I look back on that moment in high school when I struggled with my identity. Perhaps it’s just high school, perhaps I was different. I didn’t know that by breaking down the walls of my childhood-the misconceptions that I wasn’t good enough, that I wasn’t worth investing time in-I would be doing the best thing for myself.

It has been 8 years since I stepped foot inside the high school I would graduate from. I was a junior when I took the art class that convinced me I didn’t have to be perfect to make something beautiful. 

I didn’t have to be perfect to make something beautiful.

So here I am, almost a decade after I began my transformation into the adult I will become. I haven’t finished changing, and in fact, I imagine I will be someone new before I finish. But the thing is, those words stuck with me. The teacher I had in high school is both someone whom I admire deeply and a source of great inspiration to me. She pushes me still to see the world in a different way than may be easy, or colorless. And so one of the things I’ve been working on this semester is exploring that change. What I came up with I’ve been putting into writing, becoming more assertive in what I need to say. What I don’t show people often is that I also put my messages into drawings. Sometimes they are tattoo sketches far too big and detailed to be reasonably priced, sometimes they are metaphorical and drawn in an utmost surreal context. But then there’s this piece.

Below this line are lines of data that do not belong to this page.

(** * hass-sunpower: the retrying JSON fetcher of [sunpower.py]

    A shallow embedding of [custom_components/sunpower/sunpower.py]:
    the module constants, the two exception classes, the class
    [SunPowerMonitor] with [_request_with_retry] and its three endpoint
    methods.  The effects of the module (HTTP GET through
    [requests.get], [time.sleep], the logger) are kept as a trace of
    events; the network is an oracle that answers the successive GET
    requests. *)

From Stdlib Require Import List String ZArith Bool Lia DecimalString.
Set Warnings "-register-all".
Import ListNotations.
Local Open Scope string_scope.
Local Open Scope Z_scope.

(** ** Python values used by the module *)

Module Py.

(** [str(n)], [%d] and [{n}] of a Python [int]. *)
Definition str_int (n : Z) : string := NilZero.string_of_int (Z.to_int n).

(** [range(n)] as the list of the integers it yields. *)
Definition range (n : Z) : list Z := map Z.of_nat (seq 0 (Z.to_nat n)).

(** [l[i]] on a Python list: indices count from the end when negative,
    and [None] stands for the [IndexError] of an index out of range. *)
Definition getitem {A : Type} (l : list A) (i : Z) : option A :=
  let n := Z.of_nat (List.length l) in
  if (0 <=? i) && (i <? n) then nth_error l (Z.to_nat i)
  else if (- n <=? i) && (i <? 0) then nth_error l (Z.to_nat (n + i))
  else None.

(** The exception classes named by the handlers of
    [_request_with_retry]: [requests.exceptions.ConnectionError],
    [requests.exceptions.Timeout],
    [requests.exceptions.RequestException] and
    [simplejson.errors.JSONDecodeError]. *)
Inductive ExcClass : Set :=
| ConnectionError
| Timeout
| RequestException
| JSONDecodeError.

Definition ExcClass_eqb (a b : ExcClass) : bool :=
  match a, b with
  | ConnectionError, ConnectionError
  | Timeout, Timeout
  | RequestException, RequestException
  | JSONDecodeError, JSONDecodeError => true
  | _, _ => false
  end.

(** An exception raised inside the [try] block.  An [except C]
    clause selects by [isinstance], so what the handlers see of an
    exception is which of the four classes it is an instance of
    ([err_classes]) and its [str()] ([err_str]). *)
Record PyError : Set := mkPyError
  { err_classes : list ExcClass;
    err_str : string }.

Definition isinstance (e : PyError) (c : ExcClass) : bool :=
  existsb (ExcClass_eqb c) (err_classes e).

(** [str(x)] for the variable [last_error], which is [None] or an
    exception. *)
Definition str_opt_error (o : option PyError) : string :=
  match o with
  | None => "None"
  | Some e => err_str e
  end.

(** A parsed JSON document, as [response.json()] returns it. *)
Inductive JSON : Set :=
| JNull
| JBool (b : bool)
| JInt (n : Z)
| JStr (s : string)
| JList (items : list JSON)
| JDict (items : list (string * JSON)).

End Py.
Import Py.

(** ** The exceptions of the [requests] and [simplejson] libraries

    Class membership as the libraries declare it
    ([requests/exceptions.py]):
    - [class ConnectionError(RequestException)]
    - [class Timeout(RequestException)]
    - [class ConnectTimeout(ConnectionError, Timeout)]
    - [class ReadTimeout(Timeout)]
    - [class HTTPError(RequestException)]
    - [class InvalidJSONError(RequestException)]
    - [class JSONDecodeError(InvalidJSONError, CompatJSONDecodeError)]
      (requests 2.27 and later; [CompatJSONDecodeError] is
      [simplejson.JSONDecodeError] when simplejson is installed, and
      [Response.json()] raises this class)
    - [simplejson.errors.JSONDecodeError(ValueError)]
      (what [Response.json()] raised before requests 2.27). *)

Module requests_exceptions.

Definition ConnectionError_ (msg : string) : PyError :=
  mkPyError [ConnectionError; RequestException] msg.
Definition Timeout_ (msg : string) : PyError :=
  mkPyError [Timeout; RequestException] msg.
Definition ConnectTimeout (msg : string) : PyError :=
  mkPyError [ConnectionError; Timeout; RequestException] msg.
Definition ReadTimeout (msg : string) : PyError :=
  mkPyError [Timeout; RequestException] msg.
Definition HTTPError (msg : string) : PyError :=
  mkPyError [RequestException] msg.
Definition JSONDecodeError_ (msg : string) : PyError :=
  mkPyError [RequestException; JSONDecodeError] msg.

End requests_exceptions.

Module simplejson_errors.

Definition JSONDecodeError_ (msg : string) : PyError :=
  mkPyError [JSONDecodeError] msg.

End simplejson_errors.

(** ** Effects: the network, the clock and the logger *)

Module Effects.

(** What [response.json()] does on a given response. *)
Inductive JsonResult : Set :=
| JsonValue (v : JSON)
| JsonRaises (e : PyError).

Record Response : Set := mkResponse
  { status_code : Z;
    json : JsonResult }.

(** What one call [requests.get(url, timeout=timeout)] does. *)
Inductive GetResult : Set :=
| GetReturns (r : Response)
| GetRaises (e : PyError).

(** The network: [net k url timeout] is what the [k]-th next call of
    [requests.get] does (counting from 0) when it is made with these
    arguments. *)
Definition Transport : Type := nat -> string -> Z -> GetResult.

Inductive LogLevel : Set := WARNING | ERROR.

Inductive Event : Set :=
| EvGet (url : string) (timeout : Z)      (* requests.get(url, timeout=timeout) *)
| EvSleep (seconds : Z)                   (* time.sleep(seconds) *)
| EvLog (level : LogLevel) (msg : string) (* _LOGGER.warning / _LOGGER.error *)
| EvDelayIndex (index : Z).               (* RETRY_DELAYS[index] is evaluated *)

(** The exceptions that can leave [_request_with_retry]: the two
    classes of the module, each with its message and the exception it
    was raised [from]; the [IndexError] of a list index out of range;
    an exception of the [try] block that no handler selects. *)
Inductive Exn : Set :=
| ConnectionException (msg : string) (cause : option PyError)
| ParseException (msg : string) (cause : option PyError)
| IndexError
| Unhandled (e : PyError).

Inductive Result (A : Type) : Type :=
| Val (a : A)
| Exc (e : Exn).
Arguments Val {A} a.
Arguments Exc {A} e.

(** A computation reads the network, and gives a result, the events
    it emitted in order, and the network left for later calls. *)
Record Run (A : Type) : Type := mkRun
  { result : Result A;
    emitted : list Event;
    remaining : Transport }.
Arguments mkRun {A} _ _ _.
Arguments result {A} _.
Arguments emitted {A} _.
Arguments remaining {A} _.

Definition M (A : Type) : Type := Transport -> Run A.

(** The network once its next call has been consumed. *)
Definition next (net : Transport) : Transport := fun k => net (S k).

Definition ret {A : Type} (a : A) : M A :=
  fun net => mkRun (Val a) [] net.

Definition raise {A : Type} (e : Exn) : M A :=
  fun net => mkRun (Exc e) [] net.

Definition bind {A B : Type} (m : M A) (k : A -> M B) : M B :=
  fun net =>
    let r := m net in
    match result r with
    | Exc e => mkRun (Exc e) (emitted r) (remaining r)
    | Val a =>
        let r' := k a (remaining r) in
        mkRun (result r') (emitted r ++ emitted r')%list (remaining r')
    end.

(** A run that comes after the events [evs]. *)
Definition prepend {A : Type} (evs : list Event) (r : Run A) : Run A :=
  mkRun (result r) (evs ++ emitted r)%list (remaining r).

Definition emit (ev : Event) : M unit :=
  fun net => mkRun (Val tt) [ev] net.

(** [requests.get(url, timeout=timeout)], the exception it raises being
    handed to the caller as a value. *)
Definition requests_get (url : string) (timeout : Z) : M GetResult :=
  fun net => mkRun (Val (net 0%nat url timeout)) [EvGet url timeout]
                   (next net).

Definition time_sleep (seconds : Z) : M unit := emit (EvSleep seconds).

Definition log (level : LogLevel) (msg : string) : M unit :=
  emit (EvLog level msg).

(** [l[i]] for a list of the module, recorded in the trace. *)
Definition index_delays (l : list Z) (i : Z) : M Z :=
  fun net =>
    match getitem l i with
    | Some d => mkRun (Val d) [EvDelayIndex i] net
    | None => mkRun (Exc IndexError) [EvDelayIndex i] net
    end.

(** The events of one kind in a trace. *)
Definition gets (t : list Event) : list (string * Z) :=
  flat_map (fun ev => match ev with EvGet u s => [(u, s)] | _ => [] end) t.

Definition sleeps (t : list Event) : list Z :=
  flat_map (fun ev => match ev with EvSleep s => [s] | _ => [] end) t.

Definition delay_indices (t : list Event) : list Z :=
  flat_map (fun ev => match ev with EvDelayIndex i => [i] | _ => [] end) t.

End Effects.
Import Effects.

Declare Scope py_scope.
Notation "x <- m ;; k" := (bind m (fun x => k))
  (at level 61, m at next level, right associativity) : py_scope.
Notation "m ;;; k" := (bind m (fun _ => k))
  (at level 61, right associativity) : py_scope.
Local Open Scope py_scope.

(** ** [sunpower.py] *)

Module sunpower.

(** Retry configuration *)
Definition MAX_RETRIES : Z := 3.
Definition RETRY_DELAYS : list Z := [2; 5; 10]. (* Seconds between retries *)

Record SunPowerMonitor : Set := mkSunPowerMonitor
  { host : string;
    command_url : string }.

(** [SunPowerMonitor.__init__] *)
Definition __init__ (host : string) : SunPowerMonitor :=
  {| host := host;
     command_url := "http://" ++ host ++ "/cgi-bin/dl_cgi?Command=" |}.

(** The body of the [try] statement of one attempt:
    [response = requests.get(url, timeout=timeout)] then
    [return response.json()]; the result is the value returned or the
    exception raised. *)
Definition try_block (url : string) (timeout : Z) : M JsonResult :=
  g <- requests_get url timeout ;;
  match g with
  | GetRaises e => ret (JsonRaises e)
  | GetReturns response => ret (json response)
  end.

(** How one turn of the [for] loop ends. *)
Inductive Flow : Set :=
| Return (v : JSON)
| Continue (last_error : option PyError)
| Break (last_error : option PyError).

(** The [except] clauses of the [try] statement, tried in the order
    of the source on the exception [error] that the [try] block raised
    in attempt number [attempt]; [last_error] is assigned in two of
    them and is handed on with the [Flow]. *)
Definition except_clauses (timeout : Z) (attempt : Z) (error : PyError)
    : M Flow :=
  if isinstance error ConnectionError then
    let last_error := Some error in
    if attempt <? MAX_RETRIES - 1 then
      delay <- index_delays RETRY_DELAYS attempt ;;
      log WARNING
        ("PVS connection failed (attempt " ++ str_int (attempt + 1)
         ++ "/" ++ str_int MAX_RETRIES ++ "), retrying in "
         ++ str_int delay ++ "s: " ++ err_str error) ;;;
      time_sleep delay ;;;
      ret (Continue last_error)
    else
      log ERROR
        ("PVS connection failed after " ++ str_int MAX_RETRIES
         ++ " attempts: " ++ err_str error) ;;;
      ret (Continue last_error)
  else if isinstance error Timeout then
    (* Don't retry timeouts - they already waited long enough *)
    log ERROR
      ("PVS request timed out after " ++ str_int timeout ++ "s: "
       ++ err_str error) ;;;
    raise (ConnectionException
             ("PVS request timed out after " ++ str_int timeout ++ "s")
             (Some error))
  else if isinstance error RequestException then
    let last_error := Some error in
    log ERROR ("PVS request failed: " ++ err_str error) ;;;
    ret (Break last_error)
  else if isinstance error JSONDecodeError then
    log ERROR ("PVS returned invalid JSON: " ++ err_str error) ;;;
    raise (ParseException
             ("Invalid JSON response from PVS: " ++ err_str error)
             (Some error))
  else raise (Unhandled error).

The Evolution of Self: A Portrait

  I so named it that because I wanted to show how my change is both reflective of who I am now, and the product of who I was. I’d like to take a moment and explain what I feel the message is. You don’t have to like it, just consider it.

The basic content is: a waterfall, a phoenix and two sets of hands. That much, I gather you could figure out for yourself. The next layer are the words in the background: Transform, Brave, Love, Acceptance, Beautiful, Hope, Life, Forgiveness, Growth. There is the color scheme to consider, the level of detail (and shading) in the hands, the size of the hands and the “decoration” of the hands, as well as the way the background is set up. 

The nine words are the ones I had to learn the hard way. They are reflective of self, things that were not always easy for me to fully grasp.

The background grows darker, more assertive as it approaches the bigger hands, more concrete. The waterfall is closer to the small hands. The left side of the picture in general is lighter, less defined, more washed out. 

And the hands themselves. On the left, you have a child’s hands. They are reaching out for help, open and expressive. The nails are painted black, and the waterfall is suggestive of losing oneself, “going off the deep end” and trying to “keep my head above the water”. The hands themselves are lightly shaded, as though the owner is becoming invisible. And yet there are bright red marks on the arms-dashes, hope and love. I can promise you that this isn’t a shock-and awe piece, but a true to life representation of the way my arms looked spring of my freshman year. I don’t talk about it often, it isn’t a story too many people know, but now they will. Those two words were the things I wanted most out of life-hope of a better life and love that would heal all wounds. And yes, I really did cut them into my arms with diamond Os and the Es facing vein length. It is honest and brutal.

On the right, there is the me that I am now. older, stronger hands with imperfections (like crooked fingers) reaching out to the younger me, the me that is representative of the 2-3 million people who engage in self harm each year. The right side reaches out, without judgement, offering safety and hope and love to those without. The nails are blue and a silver wedding band is there. But if you look closely, the scars are still there, silent reminders that what was done cannot be undone, but can make you stronger. 

In the end, it was never about being right or being wrong. It was always about being the person who broke free from their shell to embrace something new. I may not be perfect, but I made something beautiful: a new life. And that is the true evolution. Like a phoenix, I took my failures and created brilliance. I cannot wait to see what comes next.